Lieutenant Colonel Ernest Samuel Brown, 3rd Battalion, AIF
KIA: 6-8 August, 1915
Photograph: A05609

Story delivered 21 October 2017

Today we remember and pay tribute to Lieutenant Colonel Ernest Samuel Brown.

Ernest Brown was born on 12 September 1875 in Yorkshire, England, to Ernest and Allison Brown. His parents immigrated to Australia when he was three years old and they settled in the Newcastle area, where he grew up and attended school.

At the age of 19, Brown embarked on a career as a soldier, joining the Royal Australian Garrison Artillery as a gunner.

He married Hannah Marie Burgess on 21 December 1897 in Paddington, New South Wales. In the years immediately after a daughter, Ivy May, and son, Ernest Roy, were born to the couple.

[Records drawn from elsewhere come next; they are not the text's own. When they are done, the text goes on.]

(** C3. When the warehouse raises, [execute_query] returns: the update has
    [has_results = False] and a [result] string in which
    "Error executing query" occurs. *)
Theorem execute_query_error (state : gmap string PyVal) (db : option Database)
    (query : PyVal) (e : error) :
  state !! "query" = Some query →
  run_query (default get_default_db db) query = Raise e →
  ∃ error_msg,
    execute_query state db
    = Ok {[ "result" := VStr error_msg; "has_results" := VBool false ]}
    ∧ error_msg = py "Error executing query: " ++ str_error e
    ∧ py_in (py "Error executing query") error_msg = true.
Proof.
  intros Hq Hrun. eexists. split; [|split; [reflexivity|]].
  - unfold execute_query, getitem. rewrite Hq. simpl. by rewrite Hrun.
  - apply py_in_occurs. exists [], (py ": " ++ str_error e). done.
Qed.

End execute_query.

Lemma execute_query_table_witness :
  execute_query (H := Examples.test_runtime) Examples.test_state None
  = Ok {[ "result" := VDataFrame Examples.count_table; "has_results" := VBool true ]}
  ∧ execute_query (H := Examples.test_runtime) Examples.test_state
      (Some (Examples.db_returning Examples.null_table))
    = Ok {[ "result" := VStr (py "Nenhum resultado encontrado.");
            "has_results" := VBool false ]}.
Proof.
  split.
  - apply (execute_query_table (H := Examples.test_runtime) Examples.test_state None
             (VStr (py "SELECT * FROM test")) Examples.count_table eq_refl eq_refl).
    split; [simpl; lia|].
    intros Hnull.
    specialize (Hnull (py "count", [IntCell 10]) (IntCell 10)
                  ltac:(apply list_elem_of_here) ltac:(apply list_elem_of_here)).
    discriminate Hnull.
  - apply (execute_query_table (H := Examples.test_runtime) Examples.test_state
             (Some (Examples.db_returning Examples.null_table))
             (VStr (py "SELECT * FROM test")) Examples.null_table eq_refl eq_refl).
    right. apply isnull_all_all_spec. reflexivity.
Defined.

Lemma execute_query_error_witness :
  ∃ error_msg,
    execute_query (H := Examples.test_runtime) Examples.test_state
      (Some Examples.db_raising)
    = Ok {[ "result" := VStr error_msg; "has_results" := VBool false ]}
    ∧ error_msg = py "Error executing query: " ++ py "DB Error"
    ∧ py_in (py "Error executing query") error_msg = true.
Proof.
  apply (execute_query_error (H := Examples.test_runtime) Examples.test_state
           (Some Examples.db_raising) (VStr (py "SELECT * FROM test"))
           (Failure (py "DB Error")) eq_refl eq_refl).
Defined.

(** ** [handle_no_results] and the fork *)

(** C5. [handle_no_results] returns the same answer whatever the state
    holds, and the phrase "não retornou nenhum resultado" occurs in it. It
    takes no model handle. *)
Theorem handle_no_results_fixed (state state' : gmap string PyVal) :
  handle_no_results state = Ok {[ "answer" := VStr no_results_answer ]}
  ∧ handle_no_results state = handle_no_results state'
  ∧ py_in (py "n" ++ [227%N] ++ py "o retornou nenhum resultado") no_results_answer
    = true.
Proof. split; [done|]. split; [done|]. by vm_compute. Qed.

(** C10. A state without the [has_results] key is routed to
    [handle_no_results], exactly as one that holds [False] under it; the
    router answers [generate_answer] only if the key is present with a true
    value. *)
Theorem router_missing_flag (state : gmap string PyVal) :
  (state !! "has_results" = None →
     should_continue_workflow state = Ok "handle_no_results"
     ∧ should_continue_workflow state
       = should_continue_workflow (<["has_results" := VBool false]> state))
  ∧ (should_continue_workflow state = Ok "generate_answer" →
     ∃ v, state !! "has_results" = Some v ∧ truthy v = Ok true)
  ∧ (∀ b : bool, state !! "has_results" = Some (VBool b) →
     should_continue_workflow state
     = Ok (if b then "generate_answer" else "handle_no_results")).
Proof.
  unfold should_continue_workflow, get. split; [|split].
  - intros Hnone. rewrite Hnone, lookup_insert_eq. done.
  - destruct (state !! "has_results") as [v|] eqn:Hv; simpl; [|done].
    intros Hroute. exists v. split; [done|].
    destruct (truthy v) as [[]|]; simpl in *; done.
  - intros b Hb. rewrite Hb. by destruct b.
Qed.

Lemma router_missing_flag_witness :
  should_continue_workflow Examples.flagless_state = Ok "handle_no_results"
  ∧ (∃ v, Examples.test_state !! "has_results" = Some v ∧ truthy v = Ok true)
  ∧ should_continue_workflow Examples.test_state = Ok "generate_answer".
Proof.
  split; [|split].
  - apply (proj1 (router_missing_flag Examples.flagless_state)). reflexivity.
  - apply (proj1 (proj2 (router_missing_flag Examples.test_state))). reflexivity.
  - apply (proj2 (proj2 (router_missing_flag Examples.test_state)) true). reflexivity.
Defined.

(** ** The model stages *)

Section model_stages.
Context `{Runtime}.

(** With a model handle at hand, the three model stages always return,
    each an update of its own single key. *)
Lemma generate_answer_returns state llm l :
  llm_or_default llm = Ok l →
  ∃ a, generate_answer state llm = Ok {[ "answer" := VStr a ]}.
Proof.
  intros Hl. unfold generate_answer. rewrite Hl. simpl.
  destruct (answer_variables state) as [vars|e]; simpl; [|by eexists].
  destruct (l answer_system_prompt vars); simpl; by eexists.
Qed.

Lemma explain_answer_returns state llm l :
  llm_or_default llm = Ok l →
  ∃ a, explain_answer state llm = Ok {[ "explanation" := VStr a ]}.
Proof.
  intros Hl. unfold explain_answer. rewrite Hl. simpl.
  destruct (explanation_variables state) as [vars|e]; simpl; [|by eexists].
  destruct (l explain_system_prompt vars); simpl; by eexists.
Qed.

Lemma create_visualization_returns state llm l :
  llm_or_default llm = Ok l →
  ∃ a, create_visualization state llm = Ok {[ "dataviz_code" := VStr a ]}.
Proof.
  intros Hl. unfold create_visualization. rewrite Hl. simpl.
  destruct (getitem state "result") as [result|e]; simpl; [|by eexists].
  destruct (as_table result "empty") as [df|e]; simpl; [|by eexists].
  destruct (negb (empty df)); simpl;
    (destruct (getitem state "question"); simpl; [|by eexists]);
    (destruct (getitem state "query"); simpl; [|by eexists]);
    match goal with |- context [l dataviz_system_prompt ?v] =>
      destruct (l dataviz_system_prompt v) end; simpl; by eexists.
Qed.

(** Whenever the model call of [write_query] fails, [write_query] raises:
    the error string it builds travels inside the exception. *)
Lemma write_query_failure_raises state l question tables schema lines e :
  state !! "question" = Some question →
  state !! "tables" = Some tables →
  join_lines tables = Ok lines →
  state !! "schema" = Some schema →
  l write_query_system_prompt
    {[ "question" := question; "tables" := VStr lines; "schema" := schema ]}
  = Raise e →
  write_query state (Some l)
  = Raise (ExceptionDict
      {[ "query" := VStr (py "-- Error generating query: " ++ str_error e) ]}).
Proof.
  intros Hq Ht Hj Hs Hcall. unfold write_query, getitem. simpl.
  rewrite Hq, Ht. simpl. rewrite Hj, Hs. simpl. by rewrite Hcall.
Qed.

(** C7. When the state's result is a table whose [str()] is longer than
    10000 characters, [generate_answer] and [explain_answer] call the model
    with the rendering of its first 100 rows behind a note of its row count
    in place of the table, and each returns one key of its own, so the
    state keeps the whole table under [result]. *)
Theorem large_result_truncated_in_prompt (state : gmap string PyVal) (df : DataFrame) :
  state !! "result" = Some (VDataFrame df) →
  (10000 < N.of_nat (len (df_str df)))%N →
  result_for_llm state = Ok (VStr (truncated_note df))
  ∧ (index_len (head 100 df) = min 100 (index_len df)
     ∧ columns (head 100 df) = (λ col, (col.1, take 100 col.2)) <$> columns df)
  ∧ (∀ question query, state !! "question" = Some question →
       state !! "query" = Some query →
       answer_variables state
       = Ok {[ "question" := question; "query" := query;
               "result" := VStr (truncated_note df) ]})
  ∧ (∀ question query answer, state !! "question" = Some question →
       state !! "query" = Some query → state !! "answer" = Some answer →
       explanation_variables state
       = Ok {[ "question" := question; "query" := query;
               "result" := VStr (truncated_note df); "answer" := answer ]})
  ∧ (∀ llm l question query, llm_or_default llm = Ok l →
       state !! "question" = Some question → state !! "query" = Some query →
       generate_answer state llm
       = match l answer_system_prompt
                 {[ "question" := question; "query" := query;
                    "result" := VStr (truncated_note df) ]} with
         | Ok answer => Ok {[ "answer" := VStr (strip answer) ]}
         | Raise e =>
             Ok {[ "answer" := VStr (py "Error generating answer: " ++ str_error e) ]}
         end)
  ∧ (∀ llm l question query answer, llm_or_default llm = Ok l →
       state !! "question" = Some question → state !! "query" = Some query →
       state !! "answer" = Some answer →
       explain_answer state llm
       = match l explain_system_prompt
                 {[ "question" := question; "query" := query;
                    "result" := VStr (truncated_note df); "answer" := answer ]} with
         | Ok explanation => Ok {[ "explanation" := VStr (strip explanation) ]}
         | Raise e =>
             Ok {[ "explanation" :=
                     VStr (py "Error generating explanation: " ++ str_error e) ]}
         end)
  ∧ (∀ llm l, llm_or_default llm = Ok l →
       (∃ a, generate_answer state llm = Ok {[ "answer" := VStr a ]}
             ∧ update state {[ "answer" := VStr a ]} !! "result"
               = Some (VDataFrame df))
       ∧ (∃ a, explain_answer state llm = Ok {[ "explanation" := VStr a ]}
               ∧ update state {[ "explanation" := VStr a ]} !! "result"
                 = Some (VDataFrame df))).
Proof.
  intros Hres Hlong.
  assert (result_for_llm state = Ok (VStr (truncated_note df))) as Hprompt.
  { unfold result_for_llm, getitem. rewrite Hres. simpl.
    apply N.ltb_lt in Hlong. by rewrite Hlong. }
  assert (∀ question query, state !! "question" = Some question →
            state !! "query" = Some query →
            answer_variables state
            = Ok {[ "question" := question; "query" := query;
                    "result" := VStr (truncated_note df) ]}) as Hanswer.
  { intros question query Hq Hy. unfold answer_variables. rewrite Hprompt.
    unfold getitem. rewrite Hq, Hy. done. }
  assert (∀ question query answer, state !! "question" = Some question →
            state !! "query" = Some query → state !! "answer" = Some answer →
            explanation_variables state
            = Ok {[ "question" := question; "query" := query;
                    "result" := VStr (truncated_note df); "answer" := answer ]})
    as Hexplain.
  { intros question query answer Hq Hy Ha. unfold explanation_variables.
    rewrite Hprompt. unfold getitem. rewrite Hq, Hy, Ha. done. }
  split; [done|]. split; [done|]. split; [exact Hanswer|]. split; [exact Hexplain|].
  split; [|split].
  - intros llm l question query Hl Hq Hy. unfold generate_answer.
    rewrite Hl, (Hanswer _ _ Hq Hy). cbn -[py str_error strip].
    by destruct (l answer_system_prompt _).
  - intros llm l question query answer Hl Hq Hy Ha. unfold explain_answer.
    rewrite Hl, (Hexplain _ _ _ Hq Hy Ha). cbn -[py str_error strip].
    by destruct (l explain_system_prompt _).
  - intros llm l Hl. split.
    + destruct (generate_answer_returns state llm l Hl) as [a Ha].
      exists a. split; [done|]. unfold update.
      rewrite lookup_union_r; [done|]. by rewrite lookup_singleton_ne.
    + destruct (explain_answer_returns state llm l Hl) as [a Ha].
      exists a. split; [done|]. unfold update.
      rewrite lookup_union_r; [done|]. by rewrite lookup_singleton_ne.
Qed.

(** X26. A result that is a long text, not a table, reaches no prompt: the
    stage answers with the error of [.head] and calls no model. *)
Lemma large_text_result_not_sent state text llm l :
  state !! "result" = Some (VStr text) →
  (10000 < N.of_nat (len text))%N →
  llm_or_default llm = Ok l →
  generate_answer state llm
  = Ok {[ "answer" :=
            VStr (py "Error generating answer: "
                  ++ py "'str' object has no attribute 'head'") ]}.
Proof.
  intros Hres Hlong Hl. unfold generate_answer, answer_variables, result_for_llm.
  rewrite Hl. unfold getitem. rewrite Hres. simpl.
  apply N.ltb_lt in Hlong. by rewrite Hlong.
Qed.

End model_stages.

By 1910 Brown had been promoted to Company Sergeant Major and had been serving as a member of the instructional staff at Victoria Barracks. He was commissioned with the rank of second lieutenant in April, along with a posting to the instructional staff of the 2nd Military District, and was promoted to lieutenant later in the year. By the time the First World War began, Brown had been promoted to captain and was the brigade major for the 8th Brigade.

Brown applied for a commission in the AIF as soon as recruiting stations opened. On 19 August he was appointed with the rank of captain to the newly formed 3rd Battalion, where he was made adjutant.

On 20 October, Brown embarked with the 3rd Battalion from Sydney aboard the transport ship Euripides. With news from England that due to a bitter winter there was no suitable accommodation, the Australians began disembarking in Egypt in December.

Brown was promoted to major on 1 January 1915 and spent the next three months in training. In early April the battalion sailed to Lemnos in preparation for the Gallipoli campaign.

The 3rd Battalion came ashore at Gallipoli and pushed inland to MacLaurin’s Hill before digging in. In the days following the landing, Brown was wounded several times in the face, arm and neck, but refused to be evacuated.

In early May, following the death of Lieutenant Colonel George Frederick Braund, Brown was appointed temporary lieutenant colonel and given command of the 2nd Battalion. After several busy months, Brown returned to the 3rd Battalion as its commanding officer in mid-July.

When the August offensive was launched, the 1st Brigade was tasked with leading the attack to capture the Turkish positions at Lone Pine. As men fought tooth and nail for Lone Pine, the 3rd Battalion was in the centre of the attacking wave, gaining the Turkish front-line trenches half an hour after the assault had begun.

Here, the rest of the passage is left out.